Like Puppeteer, Playwright provides full access to browser features and can run in fully headless mode (emulating browser functionality) on a remote server. But while Puppeteer is only compatible with Chrome and the Nightly version of Firefox (i.e. the beta), Playwright supports both Headless Chrome, Headless Firefox and Webkit—in the same API.

In the development team’s own words, “Playwright is focused on enabling [a] cross-browser web automation platform that is ever-green, capable, reliable and fast. Our primary goal with Playwright is to improve automated UI testing by eliminating flakiness, improving the speed of execution and offering insights into the browser operation.

Starting with a clean slate, the developers were able to incorporate lessons learnt and introduce improvements that would have required breaking changes to the Puppeteer API. If Playwright keeps its promises, it might ultimately replace Puppeteer.

Playwright will make accurate bot detection even trickier

Playwright’s main purpose is to facilitate automated UI testing, and frontend testing professionals have greeted the release with considerable enthusiasm.

However, they are not the only ones drooling over the new opportunities that Playwright has to offer.

As mentioned, Puppeteer is widely used to conceal the nature of bad bots and enable them to masquerade as human traffic. Playwright will take this ability one step further, by making it extremely easy for bot developers to switch between different browsers for their bots.

For ill-intentioned actors that want their bot activity to remain undetected, the very practical advantage is that they no longer need to forge their fingerprints to make it look like their requests come from different browsers—because they actually will.

Moreover, Playwright ships with modified versions of Chrome, Firefox and Webkit (Safari). While Playwright with Headless Chrome is quite similar to Puppeteer with Headless Chrome, the modifications for Firefox and Webkit introduce additional difficulties for detection:

  • The Firefox browser has a legitimate user agent
  • In both Firefox and Webkit, navigator.webdriver = false, just like in browsers used by humans.

Since Playwright’s API is very similar to Puppeteer’s, bot developers can quite easily migrate from one to the other.

What all this means is that bots leveraging Playwright will be even more difficult to detect than the already very stealthy Puppeteer bots, and competent hackers will quickly learn how to use the new framework to their advantage. At DataDome, we expect to see a surge of traffic to our customers’ websites from bots using Playwright very soon.

What will it take to detect bots using Playwright?

By leveraging instrumentation frameworks such as Puppeteer and, very soon, Playwright, bots can use (almost) the exact same technologies as humans.

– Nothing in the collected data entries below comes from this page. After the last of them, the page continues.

Lemma truncate_end_close n l :
  Valid l = true -> (n <= length l)%nat -> (n < truncate_end n l + 4)%nat.
Proof.
  intros Hl%Valid_utf8 Hn. destruct (utf8_take_boundary l n Hl Hn) as (k & Hk & Hk4 & Hu).
  destruct (truncate_end_spec n l) as (_ & _ & Hmax).
  destruct (decide (truncate_end n l < k)%nat) as [Hlt|]; [|lia].
  apply Valid_utf8 in Hu. rewrite Hmax in Hu by lia. done.
Qed.

Lemma bytes_of_stake n s : bytes_of (stake n s) = take n (bytes_of s).
Proof. apply bytes_of_text_of. Qed.

Lemma truncateDiagnostic_valid value limit :
  ValidString value = true -> ValidString (truncateDiagnostic value limit) = true.
Proof.
  unfold truncateDiagnostic. destruct (_ <=? _); [done|]. intros _.
  unfold ValidString. rewrite bytes_of_stake. apply truncate_end_spec.
Qed.

Lemma truncateDiagnostic_slen value limit :
  0 <= limit -> slen (truncateDiagnostic value limit) <= limit.
Proof.
  unfold truncateDiagnostic. intros. destruct (Z.leb_spec (slen value) limit); [done|].
  unfold slen, zlen in *. rewrite bytes_of_stake, length_take.
  destruct (truncate_end_spec (Z.to_nat limit) (bytes_of value)) as (Hk & _). lia.
Qed.

Lemma truncateDiagnostic_short value limit :
  slen value <= limit -> truncateDiagnostic value limit = value.
Proof. unfold truncateDiagnostic. by destruct (Z.leb_spec (slen value) limit); [|lia]. Qed.

Lemma diagnostic_ok_spec s :
  diagnostic_ok s = true <-> slen s <= maximumDiagnosticBytes /\ ValidString s = true.
Proof. unfold diagnostic_ok. by rewrite andb_true_iff, Z.leb_le. Qed.

Lemma truncate_diagnostic_ok s :
  ValidString s = true -> diagnostic_ok (truncateDiagnostic s maximumDiagnosticBytes) = true.
Proof.
  intros. apply diagnostic_ok_spec.
  split; [by apply truncateDiagnostic_slen | by apply truncateDiagnostic_valid].
Qed.

Lemma normalizeDiagnostic_ok s : diagnostic_ok (normalizeDiagnostic s) = true.
Proof. apply truncate_diagnostic_ok, ToValidText_valid. Qed.

Lemma normalizeDiagnostic_id s : diagnostic_ok s = true -> normalizeDiagnostic s = s.
Proof.
  intros [Hl Hv]%diagnostic_ok_spec. unfold normalizeDiagnostic.
  rewrite ToValidText_id by done. by apply truncateDiagnostic_short.
Qed.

Coupled with access to an extremely large pool of IPs that they can rotate randomly for each request, this makes them practically indistinguishable from human visitors.

Classic defense strategies, like user agent block-listing or testing the presence of attributes such as navigator.webdriver, are no longer a match for bot operators intent on concealing their activity. So what will it take to detect and deflect bots created with Playwright?

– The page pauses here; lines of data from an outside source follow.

(* ===== verification/Session.v ===== *)
(** * The supervisor's wire session

    [internal/runsupervisor/session.go] and [callWork] of [supervisor.go]: the
    main goroutine of the supervisor process, the goroutine that reads the
    cancellation pipe and the goroutine that reads run controls, as a step
    relation.  A step is a send on the event pipe, a critical section of the
    cancellation outcome, a call that cancels the context, a channel operation
    or an action of the work; the work itself is any sequence of the capabilities
    it is given.  A call of [cancel] may come at any time after its critical
    section, for the main goroutine's own one too. *)
From S2P Require Import Prelude GoIO TransferNumber Frame GoText Control Final Events EventStream Cancellation.

Definition maximumPendingControls : nat := 32.
Definition errHandshake : error := ErrSentinel "supervisor start handshake is invalid".

Definition StartRequestCapacity : Z := maximumWirePayload.

(** What [readControls] is doing: reading, waiting to hand a control over, or
    gone, which closes the channel. *)
Inductive ControlReader : Type :=
  | ReaderIdle
  | ReaderReading
  | ReaderHolding (control : Control)
  | ReaderStopped.

(** Who owns the inherited source descriptor. *)
Inductive SourceOwner : Type :=
  | SourceAbsent
  | SourceSession
  | SourceRun
  | SourceTaken
  | SourceClosed.

Inductive Phase : Type :=
  | Starting
  | Handshake
  | Accepting (request : list byte)
  | Waiting (request : list byte)
  | Working (request : list byte)
  | Finishing (final : Final)
  | Returned (outcome : option error).

Record Session (W : Type) : Type := MkSession {
  se_phase : Phase;
  se_control : reader;
  se_cancellation : reader;
  se_events : eventPipeSender W;
  se_source : SourceOwner;
  se_outcome : sessionCancellation;
  se_context : cancelContext;
  se_cancellation_read : bool;
  se_reader : ControlReader;
  se_controls : list Control
}.
Arguments MkSession {W}.
Arguments se_phase {W}.
Arguments se_control {W}.
Arguments se_cancellation {W}.
Arguments se_events {W}.
Arguments se_source {W}.
Arguments se_outcome {W}.
Arguments se_context {W}.
Arguments se_cancellation_read {W}.
Arguments se_reader {W}.
Arguments se_controls {W}.

Section Session.
Context {W : Type} `{!EventSink W}.
Variable closeFile : option error.  (** what closing the source descriptor reports *)

Definition set_phase (s : Session W) (p : Phase) : Session W :=
  MkSession p (se_control s) (se_cancellation s) (se_events s) (se_source s) (se_outcome s) (se_context s)
    (se_cancellation_read s) (se_reader s) (se_controls s).
Definition set_events (s : Session W) (e : eventPipeSender W) : Session W :=
  MkSession (se_phase s) (se_control s) (se_cancellation s) e (se_source s) (se_outcome s) (se_context s)
    (se_cancellation_read s) (se_reader s) (se_controls s).
Definition set_source (s : Session W) (o : SourceOwner) : Session W :=
  MkSession (se_phase s) (se_control s) (se_cancellation s) (se_events s) o (se_outcome s) (se_context s)
    (se_cancellation_read s) (se_reader s) (se_controls s).
(** The outcome after a critical section, and the calls that are to follow it. *)
Definition set_outcome (s : Session W) (o : sessionCancellation * list error) : Session W :=
  MkSession (se_phase s) (se_control s) (se_cancellation s) (se_events s) (se_source s) o.1 (about_to_call (se_context s) o.2)
    (se_cancellation_read s) (se_reader s) (se_controls s).
Definition set_context (s : Session W) (c : cancelContext) : Session W :=
  MkSession (se_phase s) (se_control s) (se_cancellation s) (se_events s) (se_source s) (se_outcome s) c
    (se_cancellation_read s) (se_reader s) (se_controls s).
Definition set_reader (s : Session W) (control : reader) (r : ControlReader) (cs : list Control) : Session W :=
  MkSession (se_phase s) control (se_cancellation s) (se_events s) (se_source s) (se_outcome s) (se_context s)
    (se_cancellation_read s) r cs.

First of all, a specialized bot protection solution is absolutely mandatory. Conventional cybersecurity tools, such as web application firewalls (WAFs), are simply not designed for the kind of sophisticated behavioral analysis that is required here. Staying safe from the latest generation of bad bots without implementing a purpose-built solution is just illusory.

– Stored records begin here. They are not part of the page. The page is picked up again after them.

(* ===== verification/Paths.v ===== *)
(** * Text order and slash-separated paths

    The order of Go strings, and the parts of [path/filepath] on Unix that the
    source scan relies on ([Clean], [Base], [IsAbs], [Join]), with
    [normalizeRelativePath] and the base-name checks of
    [internal/sourcefiles/tree.go].  A normalized relative path is one whose
    components are all proper names, so it cannot leave its root. *)
From S2P Require Import Prelude Sorting GoText.

(** ** The order of strings *)
Lemma ascii_compare_lt a b : Ascii.compare a b = Lt <-> (Ascii.N_of_ascii a < Ascii.N_of_ascii b)%N.
Proof. apply N.compare_lt_iff. Qed.

Lemma sltb_spec s t : sltb s t = true <-> String.compare s t = Lt.
Proof. unfold sltb, String.ltb. by destruct (String.compare s t). Qed.

Lemma string_compare_trans s t u :
  String.compare s t = Lt -> String.compare t u = Lt -> String.compare s u = Lt.
Proof.
  revert t u; induction s as [|a s IH]; intros [|b t] [|c u]; simpl; try done.
  destruct (Ascii.compare a b) eqn:E1; [|intros _|done].
  - apply Ascii.compare_eq_iff in E1 as ->. destruct (Ascii.compare b c) eqn:E2; eauto.
  - destruct (Ascii.compare b c) eqn:E2; [|intros _|done].
    + apply Ascii.compare_eq_iff in E2 as ->. by rewrite E1.
    + apply ascii_compare_lt in E1, E2. assert (Ascii.compare a c = Lt) as ->; [|done].
      apply ascii_compare_lt. by eapply N.lt_trans.
Qed.

Lemma string_compare_refl s : String.compare s s = Eq.
Proof.
  induction s as [|a s IH]; simpl; [done|]. assert (Ascii.compare a a = Eq) as ->; [|done].
  unfold Ascii.compare. apply N.compare_refl.
Qed.

Lemma sltb_irrefl s : sltb s s = false.
Proof. unfold sltb, String.ltb. by rewrite string_compare_refl. Qed.

Lemma sltb_trans s t u : sltb s t = true -> sltb t u = true -> sltb s u = true.
Proof. rewrite !sltb_spec. apply string_compare_trans. Qed.

Lemma sltb_asym s t : sltb s t = true -> sltb t s = false.
Proof.
  intros H. apply not_true_iff_false. intros H'. pose proof (sltb_trans s t s H H') as E.
  by rewrite sltb_irrefl in E.
Qed.

(** The order separates strings. *)
Lemma sltb_total s t : sltb s t = false -> sltb t s = false -> s = t.
Proof.
  unfold sltb, String.ltb. rewrite (String.compare_antisym t s).
  destruct (String.compare s t) eqn:E; simpl; try done. by apply String.compare_eq_iff in E.
Qed.

#[export] Instance swo_string {A} (key : A -> string) : StrictWeakOrder (fun x y => sltb (key x) (key y)).
Proof.
  split.
  - intros x. apply sltb_irrefl.
  - intros x y. apply sltb_asym.
  - intros x y z H1 H2. apply not_true_iff_false. intros H3.
    destruct (sltb (key y) (key x)) eqn:E.
    + pose proof (sltb_trans _ _ _ E H3). congruence.
    + pose proof (sltb_total _ _ H1 E) as Heq. rewrite Heq in H3. congruence.
Qed.

(** The reverse of an order, for [a.size > b.size]. *)
#[export] Instance swo_flip {A} (less : A -> A -> bool) `{!StrictWeakOrder less} :
  StrictWeakOrder (fun x y => less y x).
Proof.
  split; intros *.
  - apply swo_irrefl.
  - apply swo_asym.
  - intros H1 H2. by eapply swo_negtrans.
Qed.

(** ** Components *)
Definition slash : Ascii.ascii := Ascii.ascii_of_nat 47.

(** The parts of a string between the separators: never an empty list. *)
Fixpoint split_on (sep : Ascii.ascii) (s : string) : list string :=
  match s with
  | EmptyString => [""]
  | String a s =>
      if Ascii.eqb a sep then "" :: split_on sep s
      else match split_on sep s with
           | c :: cs => String a c :: cs
           | [] => [String a ""]
           end
  end.

(** [strings.Split(path, "/")], [splitRelative] of [scanner.go]. *)
Definition splitRelative (path : string) : list string := split_on slash path.

Fixpoint has_char (sep : Ascii.ascii) (s : string) : bool :=
  match s with
  | EmptyString => false
  | String a s => Ascii.eqb a sep || has_char sep s
  end.

Lemma split_on_cons sep s : exists c cs, split_on sep s = c :: cs.
Proof.
  induction s as [|a s (c & cs & IH)]; simpl; [by do 2 eexists|].
  destruct (Ascii.eqb a sep); [by do 2 eexists|]. rewrite IH. by do 2 eexists.
Qed.

Lemma split_on_no_sep sep s : Forall (fun c => has_char sep c = false) (split_on sep s).
Proof.
  induction s as [|a s IH]; simpl; [by repeat constructor|].
  destruct (Ascii.eqb a sep) eqn:E; [by constructor|].
  destruct (split_on sep s) as [|c cs]; [by repeat constructor; simpl; rewrite E|].
  apply Forall_cons in IH as [Hc Hcs]. constructor; [|done]. simpl. by rewrite E.
Qed.

Lemma split_on_app sep s t :
  has_char sep s = false -> split_on sep (s +:+ String sep t) = s :: split_on sep t.
Proof.
  induction s as [|a s IH]; simpl; [by rewrite Ascii.eqb_refl|].
  intros [Ha Hs]%orb_false_iff. rewrite Ha, IH by done. done.
Qed.

Lemma split_on_one sep s : has_char sep s = false -> split_on sep s = [s].
Proof. induction s as [|a s IH]; simpl; [done|]. intros [Ha Hs]%orb_false_iff. by rewrite Ha, IH. Qed.

(** Joining and splitting are inverse on components without the separator. *)
Lemma split_Join sep cs :
  cs <> [] -> Forall (fun c => has_char sep c = false) cs -> split_on sep (Join cs (String sep "")) = cs.
Proof.
  intros Hne Hf. induction Hf as [|c cs Hc Hcs IH]; [done|].
  destruct cs as [|c' cs]; [by apply split_on_one|].
  change (Join (c :: c' :: cs) (String sep "")) with (c +:+ String sep "" +:+ Join (c' :: cs) (String sep "")).
  change (String sep "" +:+ Join (c' :: cs) (String sep "")) with (String sep (Join (c' :: cs) (String sep ""))).
  rewrite split_on_app by done. by rewrite IH.
Qed.

Lemma Join_split sep s : Join (split_on sep s) (String sep "") = s.
Proof.
  induction s as [|a s IH]; simpl; [done|].
  destruct (split_on_cons sep s) as (c & cs & E). rewrite E in *.
  destruct (Ascii.eqb a sep) eqn:Ea.
  - apply Ascii.eqb_eq in Ea as ->.
    transitivity (String sep (Join (c :: cs) (String sep ""))); [reflexivity|by rewrite IH].
  - transitivity (String a (Join (c :: cs) (String sep ""))); [by destruct cs|by rewrite IH].
Qed.

(** ** [path/filepath] *)
Definition IsAbs (path : string) : bool :=
  match path with String a _ => Ascii.eqb a slash | EmptyString => false end.

(** One component of [Clean]; the stack holds the components kept, last first. *)
Definition clean_step (rooted : bool) (stack : list string) (c : string) : list string :=
  if bool_decide (c = "") || bool_decide (c = ".") then stack
  else if bool_decide (c = "..") then
    match stack with
    | top :: rest => if bool_decide (top = "..") then ".." :: stack else rest
    | [] => if rooted then [] else [".."]
    end
  else c :: stack.

Definition clean_components (path : string) : list string :=
  rev (foldl (clean_step (IsAbs path)) [] (splitRelative path)).

Definition Clean (path : string) : string :=
  match path, clean_components path with
  | EmptyString, _ => "."
  | _, cs =>
      if IsAbs path then "/" +:+ Join cs "/"
      else match cs with [] => "." | _ => Join cs "/" end
  end.

(** [filepath.Join(parent, name)] of two non-empty parts. *)
Definition filepath_Join (parent name : string) : string := Clean (parent +:+ "/" +:+ name).

Definition trim_slashes (cs : list string) : list string :=
  List.filter (fun c => negb (bool_decide (c = ""))) cs.

(** [filepath.Base]: the last component that is not empty. *)
Definition Base (path : string) : string :=
  if bool_decide (path = "") then "."
  else match last (trim_slashes (splitRelative path)) with Some c => c | None => "/" end.

(** ** The source tree's use of paths *)
Definition normalizeRelativePath (path : string) : result string :=
  let cleaned := Clean path in
  if bool_decide (path = "") || IsAbs path || bool_decide (cleaned = ".") || negb (bool_decide (cleaned = path)) then
    Err (ErrText ("source relative path " +:+ Quote path +:+ " is not normalized"))
  else if bool_decide (cleaned = "..") || HasPrefix cleaned "../" then
    Err (ErrText ("source relative path " +:+ Quote path +:+ " escapes its root"))
  else Ok cleaned.

Definition validateBaseName (baseName : string) : option error :=
  if bool_decide (baseName = "") || negb (bool_decide (Base baseName = baseName))
     || bool_decide (baseName = ".") || bool_decide (baseName = "..") then
    Some (ErrText ("source base name " +:+ Quote baseName +:+ " is invalid"))
  else None.

(** On Unix the volume name is empty. *)
Definition validateRootPath (root : string) : result string :=
  if negb (IsAbs root) || negb (bool_decide (Clean root = root))
  then Err (ErrText ("source root " +:+ Quote root +:+ " is not normalized absolute"))
  else if bool_decide (root = "/") then Err (ErrText ("source root cannot be filesystem root " +:+ Quote root))
  else
    let baseName := Base root in
    match validateBaseName baseName with
    | Some e => Err (ErrWrap ("source root " +:+ Quote root +:+ " has no safe base name") e)
    | None => Ok baseName
    end.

Secondly, your bot detection solution must have powerful client-side detection capabilities. Server-side fingerprinting is necessary and useful for detecting less advanced bots, but bots leveraging Playwright can simply not be detected without sophisticated client-side behavioral analysis.

We can’t go more into detail without giving bad bot developers pointers to where they should focus their efforts next. Suffice to say that the DataDome detection engine is ready for Playwright: our algorithms have been updated with Playwright-specific signals so that our customers’ websites, mobile apps and APIs will continue to be protected from all automated threats.